Task statement — Everything from the line containing "Record CompileOptions : Type" to the close of the listing below should be retyped exactly, and nothing before it.

--- Data for analysis Enclosed Below ---

(* ===== verification/Compiler.v ===== *)
(** * The bytecode compiler (crates/vm: compiler.rs, pool.rs, env.rs, error.rs)

    Contracts can be compiled to native code. [ExtCompileWorker] answers whether there
    is a compiled function for a code hash and spawns compilations; [CompilePool]
    runs them as tasks that share a compiler, a cache and, ahead of time, a directory
    of libraries; [CompilerHandler] asks the worker before every call frame. A task goes
    from one call to the file system to the next in steps of its own, and a lookup reads
    a library in one step and enters it into the cache in another, so that lookups meet
    libraries that are being written. Assumed of the loader is that it rejects a file the
    linker has not finished. A function is the value the backend made; that the library it
    is in is closed when the cache forgets it is not modelled, as no caller runs it.

    The compiler itself (revmc), the loader of libraries and the file system are
    outside: the class [Revmc] has what the compiler makes of code, and the outcome
    of each call to the outside is an input, [Io]. *)

From Stdlib Require Import String.
From S2P Require Import Prelude Types Dropper.
Local Open Scope string_scope.

(** ** Options *)

Inductive OptimizationLevel : Type := Opt_None | Opt_Less | Opt_Default | Opt_Aggressive.

Record CompileOptions : Type := mkCompileOptions {
  is_aot : bool;
  opt_level : OptimizationLevel;
  no_gas : bool;
  no_len_checks : bool;
}.

Definition CompileOptions_default : CompileOptions := mkCompileOptions false Opt_Aggressive false false.

Record ExtCompileOptions : Type := mkExtCompileOptions {
  ext_is_aot : bool;
  ext_threshold : Z;
  ext_pool_size : nat;
  ext_cache_size : nat;
}.

Definition ExtCompileOptions_default : ExtCompileOptions := mkExtCompileOptions true 1 3 128.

--- End of Enclosed Data for analysis ---

Solution for this task —
Record CompileOptions : Type := mkCompileOptions {
  is_aot : bool;
  opt_level : OptimizationLevel;
  no_gas : bool;
  no_len_checks : bool;
}.

Definition CompileOptions_default : CompileOptions := mkCompileOptions false Opt_Aggressive false false.

Record ExtCompileOptions : Type := mkExtCompileOptions {
  ext_is_aot : bool;
  ext_threshold : Z;
  ext_pool_size : nat;
  ext_cache_size : nat;
}.

Definition ExtCompileOptions_default : ExtCompileOptions := mkExtCompileOptions true 1 3 128.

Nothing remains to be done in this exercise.